**Goal of the exercise:**
Return a copy of every line in the data below that contains "where".

Saved entries:
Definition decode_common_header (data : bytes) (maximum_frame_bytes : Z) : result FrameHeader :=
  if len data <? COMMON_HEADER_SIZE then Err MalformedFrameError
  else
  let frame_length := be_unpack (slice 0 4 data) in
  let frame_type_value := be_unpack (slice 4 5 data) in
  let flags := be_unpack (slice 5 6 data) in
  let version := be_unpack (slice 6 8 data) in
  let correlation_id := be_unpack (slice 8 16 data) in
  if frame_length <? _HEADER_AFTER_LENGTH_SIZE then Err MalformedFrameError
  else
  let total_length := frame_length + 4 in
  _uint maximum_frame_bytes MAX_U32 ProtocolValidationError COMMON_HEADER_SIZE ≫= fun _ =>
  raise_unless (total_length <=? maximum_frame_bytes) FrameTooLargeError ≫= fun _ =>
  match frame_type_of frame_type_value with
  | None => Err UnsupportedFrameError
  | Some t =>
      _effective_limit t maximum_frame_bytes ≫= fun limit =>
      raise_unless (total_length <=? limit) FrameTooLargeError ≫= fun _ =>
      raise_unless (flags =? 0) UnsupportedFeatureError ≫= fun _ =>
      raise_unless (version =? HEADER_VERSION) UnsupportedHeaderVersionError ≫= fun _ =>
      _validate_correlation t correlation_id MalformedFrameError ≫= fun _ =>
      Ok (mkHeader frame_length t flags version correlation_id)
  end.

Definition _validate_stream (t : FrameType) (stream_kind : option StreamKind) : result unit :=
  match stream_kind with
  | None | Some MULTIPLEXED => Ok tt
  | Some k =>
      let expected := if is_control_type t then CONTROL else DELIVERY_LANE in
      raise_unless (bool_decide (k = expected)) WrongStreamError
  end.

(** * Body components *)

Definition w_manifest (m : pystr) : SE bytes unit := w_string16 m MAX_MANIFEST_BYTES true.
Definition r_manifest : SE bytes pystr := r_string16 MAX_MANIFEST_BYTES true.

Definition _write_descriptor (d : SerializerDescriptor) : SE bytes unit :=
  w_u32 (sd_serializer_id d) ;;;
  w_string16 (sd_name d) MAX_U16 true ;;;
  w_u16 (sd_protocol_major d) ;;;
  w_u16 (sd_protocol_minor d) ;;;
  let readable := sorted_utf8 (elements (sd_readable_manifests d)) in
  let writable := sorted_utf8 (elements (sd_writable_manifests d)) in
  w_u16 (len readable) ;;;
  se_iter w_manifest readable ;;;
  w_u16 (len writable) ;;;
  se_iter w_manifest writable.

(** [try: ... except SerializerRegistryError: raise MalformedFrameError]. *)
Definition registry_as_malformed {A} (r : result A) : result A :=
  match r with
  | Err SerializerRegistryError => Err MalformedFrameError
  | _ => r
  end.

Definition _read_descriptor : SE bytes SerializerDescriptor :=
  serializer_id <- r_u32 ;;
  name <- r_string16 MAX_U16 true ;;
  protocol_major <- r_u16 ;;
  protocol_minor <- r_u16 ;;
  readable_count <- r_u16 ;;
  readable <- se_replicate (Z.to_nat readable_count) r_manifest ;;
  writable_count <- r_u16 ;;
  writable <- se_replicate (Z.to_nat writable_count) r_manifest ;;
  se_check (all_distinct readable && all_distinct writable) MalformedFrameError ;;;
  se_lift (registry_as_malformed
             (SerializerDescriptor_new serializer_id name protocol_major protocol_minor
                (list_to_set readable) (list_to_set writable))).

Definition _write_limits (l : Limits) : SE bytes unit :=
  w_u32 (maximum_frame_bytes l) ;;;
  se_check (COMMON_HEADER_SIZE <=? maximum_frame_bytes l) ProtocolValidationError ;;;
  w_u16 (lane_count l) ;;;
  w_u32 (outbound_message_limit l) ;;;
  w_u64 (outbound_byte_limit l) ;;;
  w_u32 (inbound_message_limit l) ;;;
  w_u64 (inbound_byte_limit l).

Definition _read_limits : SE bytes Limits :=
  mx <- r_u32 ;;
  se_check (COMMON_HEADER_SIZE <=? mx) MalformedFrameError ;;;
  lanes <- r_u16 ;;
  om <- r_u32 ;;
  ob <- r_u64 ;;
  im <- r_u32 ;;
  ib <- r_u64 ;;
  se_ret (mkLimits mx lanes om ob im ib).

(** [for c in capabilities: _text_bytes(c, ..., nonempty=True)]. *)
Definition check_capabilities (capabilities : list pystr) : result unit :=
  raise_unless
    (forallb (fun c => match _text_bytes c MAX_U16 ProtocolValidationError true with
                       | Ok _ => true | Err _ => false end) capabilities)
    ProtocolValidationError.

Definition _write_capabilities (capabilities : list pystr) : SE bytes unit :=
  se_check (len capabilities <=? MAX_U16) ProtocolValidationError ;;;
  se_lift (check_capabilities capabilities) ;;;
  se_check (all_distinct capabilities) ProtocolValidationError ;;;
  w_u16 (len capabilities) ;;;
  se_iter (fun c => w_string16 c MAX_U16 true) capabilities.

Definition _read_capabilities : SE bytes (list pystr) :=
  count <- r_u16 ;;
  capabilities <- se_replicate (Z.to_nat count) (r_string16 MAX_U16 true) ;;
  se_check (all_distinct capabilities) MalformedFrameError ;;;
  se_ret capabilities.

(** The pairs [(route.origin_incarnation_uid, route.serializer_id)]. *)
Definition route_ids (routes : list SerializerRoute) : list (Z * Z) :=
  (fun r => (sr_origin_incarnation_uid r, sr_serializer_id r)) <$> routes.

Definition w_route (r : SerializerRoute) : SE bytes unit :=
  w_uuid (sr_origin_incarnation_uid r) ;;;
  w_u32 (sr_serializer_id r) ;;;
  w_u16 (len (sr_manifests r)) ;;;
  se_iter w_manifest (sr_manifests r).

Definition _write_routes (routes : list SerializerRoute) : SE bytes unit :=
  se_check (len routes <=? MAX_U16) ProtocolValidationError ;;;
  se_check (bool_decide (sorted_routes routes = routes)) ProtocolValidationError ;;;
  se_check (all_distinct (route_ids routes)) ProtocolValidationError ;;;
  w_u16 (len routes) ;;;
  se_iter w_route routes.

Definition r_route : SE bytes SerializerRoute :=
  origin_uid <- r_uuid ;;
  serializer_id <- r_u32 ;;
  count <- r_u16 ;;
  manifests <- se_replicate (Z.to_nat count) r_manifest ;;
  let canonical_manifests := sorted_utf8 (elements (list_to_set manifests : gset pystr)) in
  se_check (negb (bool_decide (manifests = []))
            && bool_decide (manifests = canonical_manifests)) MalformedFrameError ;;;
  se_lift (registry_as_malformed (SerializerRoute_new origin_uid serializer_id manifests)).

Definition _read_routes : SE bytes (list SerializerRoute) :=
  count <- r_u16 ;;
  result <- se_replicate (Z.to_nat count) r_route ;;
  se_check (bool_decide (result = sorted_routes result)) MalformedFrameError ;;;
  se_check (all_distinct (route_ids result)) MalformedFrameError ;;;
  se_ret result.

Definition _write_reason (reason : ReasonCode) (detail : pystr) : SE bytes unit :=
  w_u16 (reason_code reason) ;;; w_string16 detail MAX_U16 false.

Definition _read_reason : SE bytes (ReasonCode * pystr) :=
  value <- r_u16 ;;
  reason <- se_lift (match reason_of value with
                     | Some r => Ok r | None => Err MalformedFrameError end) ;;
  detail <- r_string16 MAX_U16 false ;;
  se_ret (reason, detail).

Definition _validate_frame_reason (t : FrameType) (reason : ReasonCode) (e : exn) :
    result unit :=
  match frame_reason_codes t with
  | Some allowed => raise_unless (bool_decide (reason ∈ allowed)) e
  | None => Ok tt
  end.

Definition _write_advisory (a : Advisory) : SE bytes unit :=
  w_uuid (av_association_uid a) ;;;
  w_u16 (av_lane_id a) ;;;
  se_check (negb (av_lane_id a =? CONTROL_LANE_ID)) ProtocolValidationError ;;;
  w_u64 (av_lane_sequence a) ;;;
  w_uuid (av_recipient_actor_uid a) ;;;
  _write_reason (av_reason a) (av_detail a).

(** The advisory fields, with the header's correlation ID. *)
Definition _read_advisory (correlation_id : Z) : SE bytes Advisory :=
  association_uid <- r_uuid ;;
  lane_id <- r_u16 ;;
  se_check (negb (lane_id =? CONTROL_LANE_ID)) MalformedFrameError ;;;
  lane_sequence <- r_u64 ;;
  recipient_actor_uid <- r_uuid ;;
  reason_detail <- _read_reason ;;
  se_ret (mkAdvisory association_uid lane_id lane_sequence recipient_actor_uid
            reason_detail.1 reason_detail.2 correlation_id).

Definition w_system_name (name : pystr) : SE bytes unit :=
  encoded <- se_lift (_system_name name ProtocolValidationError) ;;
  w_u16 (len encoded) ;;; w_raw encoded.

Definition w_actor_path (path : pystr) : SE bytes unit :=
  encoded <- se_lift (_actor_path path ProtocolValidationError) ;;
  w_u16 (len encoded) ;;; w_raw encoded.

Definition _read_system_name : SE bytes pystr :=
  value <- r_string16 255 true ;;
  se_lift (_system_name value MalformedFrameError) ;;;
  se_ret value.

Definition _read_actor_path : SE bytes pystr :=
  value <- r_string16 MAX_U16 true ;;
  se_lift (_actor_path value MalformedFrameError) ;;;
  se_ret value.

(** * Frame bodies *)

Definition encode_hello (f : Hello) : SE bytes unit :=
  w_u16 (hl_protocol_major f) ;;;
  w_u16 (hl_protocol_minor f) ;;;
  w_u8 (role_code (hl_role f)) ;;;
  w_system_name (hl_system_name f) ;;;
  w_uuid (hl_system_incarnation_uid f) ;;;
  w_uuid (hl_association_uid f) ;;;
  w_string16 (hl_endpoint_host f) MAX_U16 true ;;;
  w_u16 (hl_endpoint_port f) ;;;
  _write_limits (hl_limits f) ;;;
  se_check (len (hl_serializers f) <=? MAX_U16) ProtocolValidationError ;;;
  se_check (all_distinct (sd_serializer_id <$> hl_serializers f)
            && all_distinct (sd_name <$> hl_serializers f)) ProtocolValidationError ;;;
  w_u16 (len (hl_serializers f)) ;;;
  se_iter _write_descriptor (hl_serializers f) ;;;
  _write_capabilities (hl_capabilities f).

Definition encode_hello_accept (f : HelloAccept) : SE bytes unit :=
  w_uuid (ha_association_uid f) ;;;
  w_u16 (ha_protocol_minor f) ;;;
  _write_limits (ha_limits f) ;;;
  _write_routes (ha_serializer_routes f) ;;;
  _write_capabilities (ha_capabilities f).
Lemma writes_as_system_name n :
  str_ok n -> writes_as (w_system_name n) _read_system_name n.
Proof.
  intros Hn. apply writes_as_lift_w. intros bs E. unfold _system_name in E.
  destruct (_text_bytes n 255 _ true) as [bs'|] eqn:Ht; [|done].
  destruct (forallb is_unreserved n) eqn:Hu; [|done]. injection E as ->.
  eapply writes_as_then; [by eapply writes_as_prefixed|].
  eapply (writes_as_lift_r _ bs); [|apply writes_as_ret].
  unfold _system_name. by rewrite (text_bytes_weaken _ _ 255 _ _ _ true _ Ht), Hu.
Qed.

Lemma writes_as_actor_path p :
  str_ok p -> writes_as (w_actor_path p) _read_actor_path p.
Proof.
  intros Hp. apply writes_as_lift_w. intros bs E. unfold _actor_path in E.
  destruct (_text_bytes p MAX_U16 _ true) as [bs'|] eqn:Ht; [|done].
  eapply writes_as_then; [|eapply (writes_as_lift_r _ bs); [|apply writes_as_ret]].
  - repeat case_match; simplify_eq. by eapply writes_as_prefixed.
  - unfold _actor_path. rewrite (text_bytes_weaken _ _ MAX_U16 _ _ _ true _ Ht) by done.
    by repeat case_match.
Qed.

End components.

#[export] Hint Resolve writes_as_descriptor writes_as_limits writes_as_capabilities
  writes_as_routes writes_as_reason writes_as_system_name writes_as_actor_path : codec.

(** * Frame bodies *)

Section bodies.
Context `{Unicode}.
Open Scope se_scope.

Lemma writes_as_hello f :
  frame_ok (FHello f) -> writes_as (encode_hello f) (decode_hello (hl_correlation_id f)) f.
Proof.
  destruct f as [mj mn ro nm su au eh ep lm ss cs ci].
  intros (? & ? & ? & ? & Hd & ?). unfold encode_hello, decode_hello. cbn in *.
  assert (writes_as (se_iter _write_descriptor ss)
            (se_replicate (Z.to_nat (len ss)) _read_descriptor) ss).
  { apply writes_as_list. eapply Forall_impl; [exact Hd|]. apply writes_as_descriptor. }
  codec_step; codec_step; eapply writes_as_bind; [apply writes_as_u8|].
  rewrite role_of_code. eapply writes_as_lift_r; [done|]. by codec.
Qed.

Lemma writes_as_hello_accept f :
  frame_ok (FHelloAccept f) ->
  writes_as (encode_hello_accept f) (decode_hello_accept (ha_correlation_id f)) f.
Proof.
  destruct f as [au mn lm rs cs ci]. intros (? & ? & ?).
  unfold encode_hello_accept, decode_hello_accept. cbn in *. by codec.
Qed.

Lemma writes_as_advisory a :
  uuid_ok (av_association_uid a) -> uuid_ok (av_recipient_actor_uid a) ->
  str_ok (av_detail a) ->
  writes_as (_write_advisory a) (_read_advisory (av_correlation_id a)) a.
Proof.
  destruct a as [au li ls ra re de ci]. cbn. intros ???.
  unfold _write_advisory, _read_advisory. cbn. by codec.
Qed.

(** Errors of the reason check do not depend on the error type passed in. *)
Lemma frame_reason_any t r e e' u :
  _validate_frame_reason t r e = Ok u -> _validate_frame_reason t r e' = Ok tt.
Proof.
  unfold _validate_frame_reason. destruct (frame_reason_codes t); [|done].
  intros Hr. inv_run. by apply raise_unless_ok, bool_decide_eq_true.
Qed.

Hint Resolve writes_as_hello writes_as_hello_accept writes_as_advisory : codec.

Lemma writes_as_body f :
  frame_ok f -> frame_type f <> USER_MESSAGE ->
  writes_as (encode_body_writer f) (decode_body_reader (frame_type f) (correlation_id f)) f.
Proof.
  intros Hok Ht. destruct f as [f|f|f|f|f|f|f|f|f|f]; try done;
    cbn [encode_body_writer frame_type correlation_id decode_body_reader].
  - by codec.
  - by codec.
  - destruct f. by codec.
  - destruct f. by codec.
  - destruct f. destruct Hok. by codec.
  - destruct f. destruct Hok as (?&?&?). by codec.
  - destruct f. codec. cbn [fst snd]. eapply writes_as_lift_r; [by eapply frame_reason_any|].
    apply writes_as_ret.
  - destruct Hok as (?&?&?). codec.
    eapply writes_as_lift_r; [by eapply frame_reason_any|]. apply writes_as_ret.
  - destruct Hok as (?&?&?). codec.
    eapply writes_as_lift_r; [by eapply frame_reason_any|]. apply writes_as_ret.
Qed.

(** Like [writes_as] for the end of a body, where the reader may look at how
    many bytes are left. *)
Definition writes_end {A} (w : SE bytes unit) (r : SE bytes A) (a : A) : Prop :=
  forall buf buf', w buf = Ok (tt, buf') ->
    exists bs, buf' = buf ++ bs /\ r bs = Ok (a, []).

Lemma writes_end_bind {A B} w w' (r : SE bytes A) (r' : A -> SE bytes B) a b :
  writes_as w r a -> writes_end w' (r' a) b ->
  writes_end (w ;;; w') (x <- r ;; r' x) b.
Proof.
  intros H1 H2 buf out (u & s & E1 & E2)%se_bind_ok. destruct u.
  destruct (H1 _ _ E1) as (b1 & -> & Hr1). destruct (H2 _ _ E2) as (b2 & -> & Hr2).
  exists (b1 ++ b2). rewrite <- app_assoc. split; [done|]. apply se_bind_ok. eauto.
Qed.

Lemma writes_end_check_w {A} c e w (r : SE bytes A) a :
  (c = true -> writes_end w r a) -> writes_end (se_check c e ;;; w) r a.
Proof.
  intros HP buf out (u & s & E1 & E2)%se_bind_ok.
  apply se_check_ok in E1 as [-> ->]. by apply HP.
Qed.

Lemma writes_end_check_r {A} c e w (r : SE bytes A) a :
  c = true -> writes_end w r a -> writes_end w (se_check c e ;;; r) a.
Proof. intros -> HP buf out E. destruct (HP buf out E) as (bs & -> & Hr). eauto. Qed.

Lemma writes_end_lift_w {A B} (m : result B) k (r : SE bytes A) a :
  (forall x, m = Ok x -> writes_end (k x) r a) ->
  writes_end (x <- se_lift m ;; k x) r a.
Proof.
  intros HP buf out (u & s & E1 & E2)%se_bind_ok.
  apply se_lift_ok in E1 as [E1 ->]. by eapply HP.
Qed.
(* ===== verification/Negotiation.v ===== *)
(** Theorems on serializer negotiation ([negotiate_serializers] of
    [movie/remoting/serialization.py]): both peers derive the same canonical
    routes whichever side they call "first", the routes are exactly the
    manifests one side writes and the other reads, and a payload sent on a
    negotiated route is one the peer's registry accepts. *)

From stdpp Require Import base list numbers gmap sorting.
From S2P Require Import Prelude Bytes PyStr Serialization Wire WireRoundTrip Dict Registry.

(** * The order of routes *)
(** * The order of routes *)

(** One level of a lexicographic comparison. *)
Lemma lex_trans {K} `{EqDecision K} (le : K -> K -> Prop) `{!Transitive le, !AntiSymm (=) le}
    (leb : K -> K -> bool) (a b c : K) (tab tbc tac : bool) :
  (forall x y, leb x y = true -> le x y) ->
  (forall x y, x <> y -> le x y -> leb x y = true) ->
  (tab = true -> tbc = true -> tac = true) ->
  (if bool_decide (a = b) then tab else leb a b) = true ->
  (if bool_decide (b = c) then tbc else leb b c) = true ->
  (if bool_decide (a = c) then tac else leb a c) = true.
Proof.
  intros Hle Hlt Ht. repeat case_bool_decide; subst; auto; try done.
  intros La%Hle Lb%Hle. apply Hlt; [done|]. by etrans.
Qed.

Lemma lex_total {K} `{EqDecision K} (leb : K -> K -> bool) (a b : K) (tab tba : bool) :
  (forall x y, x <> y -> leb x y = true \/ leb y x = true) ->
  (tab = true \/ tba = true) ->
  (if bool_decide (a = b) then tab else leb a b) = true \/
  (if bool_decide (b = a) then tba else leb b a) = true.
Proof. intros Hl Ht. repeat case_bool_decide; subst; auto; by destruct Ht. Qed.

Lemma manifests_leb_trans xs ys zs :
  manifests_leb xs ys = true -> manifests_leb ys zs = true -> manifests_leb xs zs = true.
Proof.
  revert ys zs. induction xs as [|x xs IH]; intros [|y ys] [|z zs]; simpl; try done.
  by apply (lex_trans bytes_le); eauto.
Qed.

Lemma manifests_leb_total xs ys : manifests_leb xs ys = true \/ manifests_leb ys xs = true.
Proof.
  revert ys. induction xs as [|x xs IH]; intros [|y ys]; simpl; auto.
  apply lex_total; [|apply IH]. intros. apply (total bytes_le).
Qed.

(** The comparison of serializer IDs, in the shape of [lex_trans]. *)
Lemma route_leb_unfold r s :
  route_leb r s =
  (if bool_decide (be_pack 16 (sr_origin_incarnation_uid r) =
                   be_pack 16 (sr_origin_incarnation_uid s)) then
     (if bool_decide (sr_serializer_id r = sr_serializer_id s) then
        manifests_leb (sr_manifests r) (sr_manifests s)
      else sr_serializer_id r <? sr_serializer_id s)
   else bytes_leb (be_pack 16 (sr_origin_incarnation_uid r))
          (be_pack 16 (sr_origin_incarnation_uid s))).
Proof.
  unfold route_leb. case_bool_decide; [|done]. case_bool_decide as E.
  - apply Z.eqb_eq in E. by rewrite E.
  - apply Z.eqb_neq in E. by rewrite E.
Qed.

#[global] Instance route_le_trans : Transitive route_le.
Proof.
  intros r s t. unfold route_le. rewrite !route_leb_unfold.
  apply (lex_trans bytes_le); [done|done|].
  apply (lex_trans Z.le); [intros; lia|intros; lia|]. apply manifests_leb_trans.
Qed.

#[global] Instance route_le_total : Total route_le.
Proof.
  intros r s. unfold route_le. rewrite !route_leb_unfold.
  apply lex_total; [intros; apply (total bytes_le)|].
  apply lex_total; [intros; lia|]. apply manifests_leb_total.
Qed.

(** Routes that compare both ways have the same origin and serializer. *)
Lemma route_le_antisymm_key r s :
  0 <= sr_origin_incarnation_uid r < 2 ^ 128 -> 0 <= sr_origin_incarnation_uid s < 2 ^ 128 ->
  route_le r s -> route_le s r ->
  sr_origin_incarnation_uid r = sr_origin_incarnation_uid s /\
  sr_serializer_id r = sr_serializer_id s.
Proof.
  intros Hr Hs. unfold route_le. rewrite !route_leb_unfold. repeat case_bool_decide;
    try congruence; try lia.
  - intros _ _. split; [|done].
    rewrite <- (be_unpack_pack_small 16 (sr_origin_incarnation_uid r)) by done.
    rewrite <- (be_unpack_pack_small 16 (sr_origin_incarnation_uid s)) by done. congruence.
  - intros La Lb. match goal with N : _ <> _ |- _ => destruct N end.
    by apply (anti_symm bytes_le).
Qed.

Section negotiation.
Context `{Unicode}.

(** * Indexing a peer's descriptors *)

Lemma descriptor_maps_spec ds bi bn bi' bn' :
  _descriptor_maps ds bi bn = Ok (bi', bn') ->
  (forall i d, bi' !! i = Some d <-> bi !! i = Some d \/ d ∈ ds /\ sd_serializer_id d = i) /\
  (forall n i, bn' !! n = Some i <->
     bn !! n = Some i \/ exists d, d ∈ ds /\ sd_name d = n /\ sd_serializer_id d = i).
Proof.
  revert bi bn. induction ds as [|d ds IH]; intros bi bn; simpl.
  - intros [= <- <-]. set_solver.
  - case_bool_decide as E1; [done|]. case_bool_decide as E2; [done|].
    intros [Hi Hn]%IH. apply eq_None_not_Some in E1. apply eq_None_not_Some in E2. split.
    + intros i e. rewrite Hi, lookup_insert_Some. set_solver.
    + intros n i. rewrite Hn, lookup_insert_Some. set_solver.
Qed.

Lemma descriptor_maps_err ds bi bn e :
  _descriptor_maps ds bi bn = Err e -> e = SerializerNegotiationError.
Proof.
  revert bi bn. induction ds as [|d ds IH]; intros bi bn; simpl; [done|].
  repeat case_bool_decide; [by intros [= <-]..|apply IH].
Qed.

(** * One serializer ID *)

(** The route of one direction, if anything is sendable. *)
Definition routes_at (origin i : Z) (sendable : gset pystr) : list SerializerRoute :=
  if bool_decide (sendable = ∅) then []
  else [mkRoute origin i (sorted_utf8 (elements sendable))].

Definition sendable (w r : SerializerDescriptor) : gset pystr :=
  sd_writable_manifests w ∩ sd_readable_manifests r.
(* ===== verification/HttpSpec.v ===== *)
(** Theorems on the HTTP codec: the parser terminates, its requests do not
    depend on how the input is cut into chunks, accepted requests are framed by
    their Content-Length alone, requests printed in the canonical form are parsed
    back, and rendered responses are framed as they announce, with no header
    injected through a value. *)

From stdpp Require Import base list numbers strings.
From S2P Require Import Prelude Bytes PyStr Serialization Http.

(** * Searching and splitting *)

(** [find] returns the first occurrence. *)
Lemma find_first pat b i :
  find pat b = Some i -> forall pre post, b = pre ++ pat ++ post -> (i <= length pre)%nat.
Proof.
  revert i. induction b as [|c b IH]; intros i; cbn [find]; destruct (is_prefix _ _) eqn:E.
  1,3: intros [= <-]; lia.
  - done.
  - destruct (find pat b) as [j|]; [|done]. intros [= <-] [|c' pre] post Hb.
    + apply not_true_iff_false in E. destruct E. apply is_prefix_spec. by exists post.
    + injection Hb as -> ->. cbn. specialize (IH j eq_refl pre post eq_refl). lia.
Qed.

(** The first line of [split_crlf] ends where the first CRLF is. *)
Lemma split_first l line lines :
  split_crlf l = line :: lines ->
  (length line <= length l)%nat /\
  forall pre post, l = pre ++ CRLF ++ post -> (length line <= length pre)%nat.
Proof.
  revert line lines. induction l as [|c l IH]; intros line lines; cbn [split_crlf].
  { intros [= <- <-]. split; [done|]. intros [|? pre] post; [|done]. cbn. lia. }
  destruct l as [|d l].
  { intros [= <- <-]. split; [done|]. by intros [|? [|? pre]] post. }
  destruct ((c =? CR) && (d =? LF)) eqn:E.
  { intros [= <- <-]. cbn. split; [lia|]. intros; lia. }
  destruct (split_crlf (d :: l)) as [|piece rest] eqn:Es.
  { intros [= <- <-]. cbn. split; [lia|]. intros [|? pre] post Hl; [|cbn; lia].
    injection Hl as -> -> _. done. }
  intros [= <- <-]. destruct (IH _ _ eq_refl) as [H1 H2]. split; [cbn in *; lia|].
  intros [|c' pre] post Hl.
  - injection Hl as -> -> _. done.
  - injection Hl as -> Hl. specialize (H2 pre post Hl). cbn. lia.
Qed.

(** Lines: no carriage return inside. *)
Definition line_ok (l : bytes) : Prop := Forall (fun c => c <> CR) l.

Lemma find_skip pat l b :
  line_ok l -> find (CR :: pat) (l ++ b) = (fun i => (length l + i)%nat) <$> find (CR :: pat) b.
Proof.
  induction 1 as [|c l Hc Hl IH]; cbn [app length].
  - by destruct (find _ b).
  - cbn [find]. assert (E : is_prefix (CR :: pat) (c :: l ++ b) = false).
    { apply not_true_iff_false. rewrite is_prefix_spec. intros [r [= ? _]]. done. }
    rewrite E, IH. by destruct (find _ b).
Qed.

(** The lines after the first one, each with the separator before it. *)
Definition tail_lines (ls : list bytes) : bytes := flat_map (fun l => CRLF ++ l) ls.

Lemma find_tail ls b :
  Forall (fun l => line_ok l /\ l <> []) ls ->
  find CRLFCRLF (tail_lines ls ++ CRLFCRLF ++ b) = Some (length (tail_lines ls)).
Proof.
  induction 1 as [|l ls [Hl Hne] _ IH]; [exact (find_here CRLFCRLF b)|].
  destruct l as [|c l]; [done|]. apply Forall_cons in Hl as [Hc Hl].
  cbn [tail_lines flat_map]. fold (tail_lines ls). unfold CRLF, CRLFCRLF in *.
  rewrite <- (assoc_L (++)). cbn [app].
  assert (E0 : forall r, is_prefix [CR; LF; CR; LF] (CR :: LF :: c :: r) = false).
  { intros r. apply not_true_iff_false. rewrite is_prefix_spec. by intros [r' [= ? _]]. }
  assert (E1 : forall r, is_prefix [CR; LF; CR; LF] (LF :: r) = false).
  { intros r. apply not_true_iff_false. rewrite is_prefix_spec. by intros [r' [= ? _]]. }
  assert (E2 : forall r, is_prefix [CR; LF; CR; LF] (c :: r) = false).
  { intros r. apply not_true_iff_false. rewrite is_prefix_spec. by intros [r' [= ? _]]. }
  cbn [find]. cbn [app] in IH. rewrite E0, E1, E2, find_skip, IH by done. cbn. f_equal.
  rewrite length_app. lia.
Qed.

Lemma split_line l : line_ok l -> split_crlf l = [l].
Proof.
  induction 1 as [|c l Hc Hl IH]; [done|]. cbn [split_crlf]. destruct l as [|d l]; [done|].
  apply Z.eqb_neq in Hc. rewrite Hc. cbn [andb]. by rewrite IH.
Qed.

**Answer below:**
(** Like [writes_as] for the end of a body, where the reader may look at how
(** The first line of [split_crlf] ends where the first CRLF is. *)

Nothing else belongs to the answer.